In a shift, call centers have become the weakest link in banks’ security chains, rather than online banking platforms, according to experts.
“It used to be easiest for criminals to fraudulently access accounts online,” says Ben Knieff, head of fraud product marketing at Nice Actimize, a provider of financial security solutions that today launched a new Contact Center Fraud Prevention solution. “But as online security has improved over the last several years, they moved to call centers, which seemed like soft targets.”
What makes call centers soft targets, unfortunately, is also what makes them attractive service portals for customers: the human touch. Fraudsters are aware that call center agents are trained to solve customers’ problems in the shortest amount of time, and they use scripts to help them say just the right things to persuade agents to grant them access, Knieff says. Manipulating agents in this way is referred to as social engineering.
Social engineering pits service against security. Since bank executives don’t want front-line agents to worry about fraud attempts, agents are instructed to refer suspicious calls to a hotline, on which specially trained fraud analysts can subject the call to more scrutiny.
Beyond red flags raised by agents during problematic calls, there is risk-driven authentication based on customer requests. While a request to check a balance may not result in an authentication challenge, a request to transfer fund likely will.
So what is to be done when a call seems suspicious? Banks separate genuine customers from fraudsters using a method known as multi-factor authentication. The traditional factors are something you have (such as an ATM card) combined with something you know (your PIN or information on past transactions.) The third factor is something you are — and verifying this is the gold standard. This third factor is also where voice biometrics come in. Biometrics create a unique signature based on something about you that no one else has — the patterns in your iris or, in the case of call centers, your voice. A customer’s calls can then be authenticated based on this “signature.”
In years past, voice signatures used to be stock phrases (“The quick brown fox…”), but more recently voice signatures are able to be created passively, just by “listening” to a customer’s conversation. Voice biometrics are a highly accurate way of verifying a user’s identity.
“Bank fraud is increasing,” says Knieff, “or at a minimum, the attacks are increasing, and becoming more sophisticated.” A technological arms race with criminals is on, and banks must devote more resources to fighting back. Criminals, of course, don’t need to bother with going through proper channels or regulations — they just peck away until something works.

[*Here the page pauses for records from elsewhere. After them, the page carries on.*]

(* ===== verification/BootTests.v ===== *)
(** * The fault-injection and recovery boot tests

    [test-boot-fat-io-error.py], [test-persistent-readonly-remount.py],
    [test-boot-fat-quarantine.py] and [test-diskless-normal-boot.py]: a Module each,
    with the dialogue its [main] has with the guest, the markers it requires and
    forbids, and the disk image it builds and checks first.  Building the kernel,
    running QEMU and the log files are in [Harness].  The theorems say that the faults are
    aimed at the sectors the tests mean, whatever the EFI image; and what a passing
    run has seen. *)

From stdpp Require Import pretty.
From S2P Require Import Prelude PyBytes PyText PyHash Serial Session NvmeImage NvmeSpec Journal.

#[local] Open Scope Z_scope.

Module BootTests.

Import Session NvmeImage NvmeSpec Journal.

Definition PROMPT_HOME : bytes := B "root@zigos:/home/root$ ".
Definition PROMPT_ROOT : bytes := B "root@zigos:/$ ".
Definition decode_replace : bytes → list Z := Serial.decode_replace.

(** A session from nothing received, against the given guest. *)
Definition with_guest {A} (m : session A) (guest_waits : list (list Serial.turn)) (guest_reads : list (list bytes))
    : result A :=
  '(a, _) ← m (State [] [] [] guest_waits guest_reads);
  Ok a.

(** ** [test-boot-fat-io-error.py] *)

Module FatIoError.

Definition FAULT_CLUSTER : Z := 15000.
Definition FAULT_LBA : Z := 17319.

Definition dialogue : session unit :=
  wait_for (B "ZigOs userspace init PID 1") 0;;
  wait_for (B "ZigOs userspace shell PID 2") 0;;
  wait_for PROMPT_HOME 0;;
  send "help" (B "help echo pwd cd ls cat cp write append mkdir rm rmdir mv chmod sync pid status fg bg run shutdown");;
  send "pwd" (CRLF ++ B "/home/root" ++ CRLF);;
  send "cd /" PROMPT_ROOT;;
  send "pwd" (CRLF ++ B "/" ++ CRLF);;
  send "cat /boot/README.TXT" (B "cat: input/output error");;
  send "cat /boot/README.TXT" (B "ZigOs block-backed FAT16 runtime");;
  send "ls /bin" (B "sh.elf");;
  send "cat /proc/version" (B "ZigOs 19.0.0 x86_64 persistent runtime");;
  send "pid" (CRLF ++ B "2" ++ CRLF);;
  send "mkdir /persist/shell-state" PROMPT_ROOT;;
  send "write /persist/shell-state/message.txt alpha" PROMPT_ROOT;;
  send "append /persist/shell-state/message.txt beta" PROMPT_ROOT;;
  send "write /persist/shell-state/renamed.txt stale-destination" PROMPT_ROOT;;
  send "mv /persist/shell-state/message.txt /persist/shell-state/renamed.txt" PROMPT_ROOT;;
  send "chmod 600 /persist/shell-state/renamed.txt" PROMPT_ROOT;;
  send "cat /persist/shell-state/renamed.txt" (B "beta");;
  send "rm /persist/shell-state/renamed.txt" PROMPT_ROOT;;
  send "rmdir /persist/shell-state" PROMPT_ROOT;;
  send "run hello" (B "process 3 exited 42");;
  send "cp /bin/sdk.elf /persist/persist-sdk.elf" PROMPT_ROOT;;
  send "sync" (B "writable mounts synchronized");;
  send "persist-sdk alpha beta" (B "process 4 exited 86");;
  send "fs init" (B "process 5 exited 88");;
  send "fs verify-live" (B "process 6 exited 89");;
  send "shutdown" (B "ZigOs normal boot verified:");;
  read_available.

Banks’ efforts to fight the good fight are hampered by complicated in-house tech setups that result from multi-vendor environments and acquisitions, which often pair disparate systems. On top of that, call centers may use different authentication challenges than online banking. To overcome this “channel challenge,” Knieff says, banks must look at fraud as a holistic or pan-organizational challenge, and use flexible technology to help them react quickly to attacks and identify fraud attempts in a multi-channel environment. Authentications should be standard across channels to cut down on weak links and soft targets and present a unified front against attackers.
The multi-channel challenge also applies to customer service, where user experience is best kept uniform no matter how customers interact with bank representatives. Balancing security and service at every touchpoint will be a challenge for banks going forward, but as Knieff points out, “The worst service of all would be to let a customer’s account be compromised.”